Work request: Your answer should be the lines from the start of the records through the line with "hosts, their execution", copied word for word.

Dataset:
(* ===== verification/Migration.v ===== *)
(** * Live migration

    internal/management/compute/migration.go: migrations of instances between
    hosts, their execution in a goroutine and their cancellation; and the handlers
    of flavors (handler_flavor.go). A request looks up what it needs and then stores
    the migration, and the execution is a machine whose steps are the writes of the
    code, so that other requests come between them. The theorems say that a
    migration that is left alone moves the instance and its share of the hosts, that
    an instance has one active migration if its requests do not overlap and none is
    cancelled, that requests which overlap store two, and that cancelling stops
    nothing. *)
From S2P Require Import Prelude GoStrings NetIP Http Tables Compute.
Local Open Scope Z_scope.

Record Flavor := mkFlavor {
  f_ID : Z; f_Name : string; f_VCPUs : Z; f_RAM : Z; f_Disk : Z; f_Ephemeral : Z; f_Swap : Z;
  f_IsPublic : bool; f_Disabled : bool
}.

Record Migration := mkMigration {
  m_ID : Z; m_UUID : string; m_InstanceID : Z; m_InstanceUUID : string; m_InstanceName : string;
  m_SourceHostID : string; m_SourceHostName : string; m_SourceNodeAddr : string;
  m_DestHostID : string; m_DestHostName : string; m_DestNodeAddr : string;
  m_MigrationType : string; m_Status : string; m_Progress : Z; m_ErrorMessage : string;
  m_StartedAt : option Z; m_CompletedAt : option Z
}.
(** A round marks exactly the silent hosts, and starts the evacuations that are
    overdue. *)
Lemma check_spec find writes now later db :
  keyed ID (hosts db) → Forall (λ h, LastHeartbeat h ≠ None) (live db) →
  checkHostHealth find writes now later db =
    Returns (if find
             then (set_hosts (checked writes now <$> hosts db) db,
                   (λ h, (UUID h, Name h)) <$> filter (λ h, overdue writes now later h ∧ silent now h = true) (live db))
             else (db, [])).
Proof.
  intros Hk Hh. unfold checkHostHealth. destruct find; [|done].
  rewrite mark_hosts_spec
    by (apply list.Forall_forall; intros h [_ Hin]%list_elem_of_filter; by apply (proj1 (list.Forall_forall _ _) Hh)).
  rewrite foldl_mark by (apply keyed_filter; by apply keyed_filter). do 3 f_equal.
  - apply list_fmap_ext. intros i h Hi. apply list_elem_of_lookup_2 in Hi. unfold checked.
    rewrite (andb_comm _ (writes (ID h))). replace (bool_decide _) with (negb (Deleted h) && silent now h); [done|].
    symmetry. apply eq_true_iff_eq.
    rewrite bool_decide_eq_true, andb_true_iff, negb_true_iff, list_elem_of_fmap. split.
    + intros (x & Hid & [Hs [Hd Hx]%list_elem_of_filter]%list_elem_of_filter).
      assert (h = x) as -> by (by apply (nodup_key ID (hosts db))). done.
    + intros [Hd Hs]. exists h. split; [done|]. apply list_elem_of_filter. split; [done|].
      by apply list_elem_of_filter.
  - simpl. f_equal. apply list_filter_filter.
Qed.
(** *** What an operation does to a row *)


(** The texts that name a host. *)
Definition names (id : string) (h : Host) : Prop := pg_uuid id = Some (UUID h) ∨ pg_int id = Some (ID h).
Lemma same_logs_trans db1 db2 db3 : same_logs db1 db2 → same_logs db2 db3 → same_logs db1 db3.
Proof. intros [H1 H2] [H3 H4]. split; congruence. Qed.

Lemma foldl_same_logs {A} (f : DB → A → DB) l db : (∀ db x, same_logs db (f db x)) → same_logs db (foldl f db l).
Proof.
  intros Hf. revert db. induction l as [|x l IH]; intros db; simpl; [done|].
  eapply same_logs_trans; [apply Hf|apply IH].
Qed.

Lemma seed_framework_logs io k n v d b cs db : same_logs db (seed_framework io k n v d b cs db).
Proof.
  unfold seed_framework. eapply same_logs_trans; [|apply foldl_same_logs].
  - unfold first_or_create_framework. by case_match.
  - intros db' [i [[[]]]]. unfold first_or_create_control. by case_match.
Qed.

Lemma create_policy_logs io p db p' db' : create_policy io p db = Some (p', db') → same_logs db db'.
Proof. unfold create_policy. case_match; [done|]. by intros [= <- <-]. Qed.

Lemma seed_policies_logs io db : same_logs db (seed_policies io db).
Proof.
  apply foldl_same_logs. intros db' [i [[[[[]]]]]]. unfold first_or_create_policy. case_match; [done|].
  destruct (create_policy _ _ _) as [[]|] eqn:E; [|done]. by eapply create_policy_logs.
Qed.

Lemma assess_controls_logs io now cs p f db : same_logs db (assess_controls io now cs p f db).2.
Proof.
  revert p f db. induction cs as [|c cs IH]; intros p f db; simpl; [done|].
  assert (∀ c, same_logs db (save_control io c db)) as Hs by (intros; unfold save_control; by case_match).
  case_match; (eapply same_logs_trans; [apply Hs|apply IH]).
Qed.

Solution for this exercise:
(* ===== verification/Migration.v ===== *)
(** * Live migration

    internal/management/compute/migration.go: migrations of instances between
    hosts, their execution in a goroutine and their cancellation; and the handlers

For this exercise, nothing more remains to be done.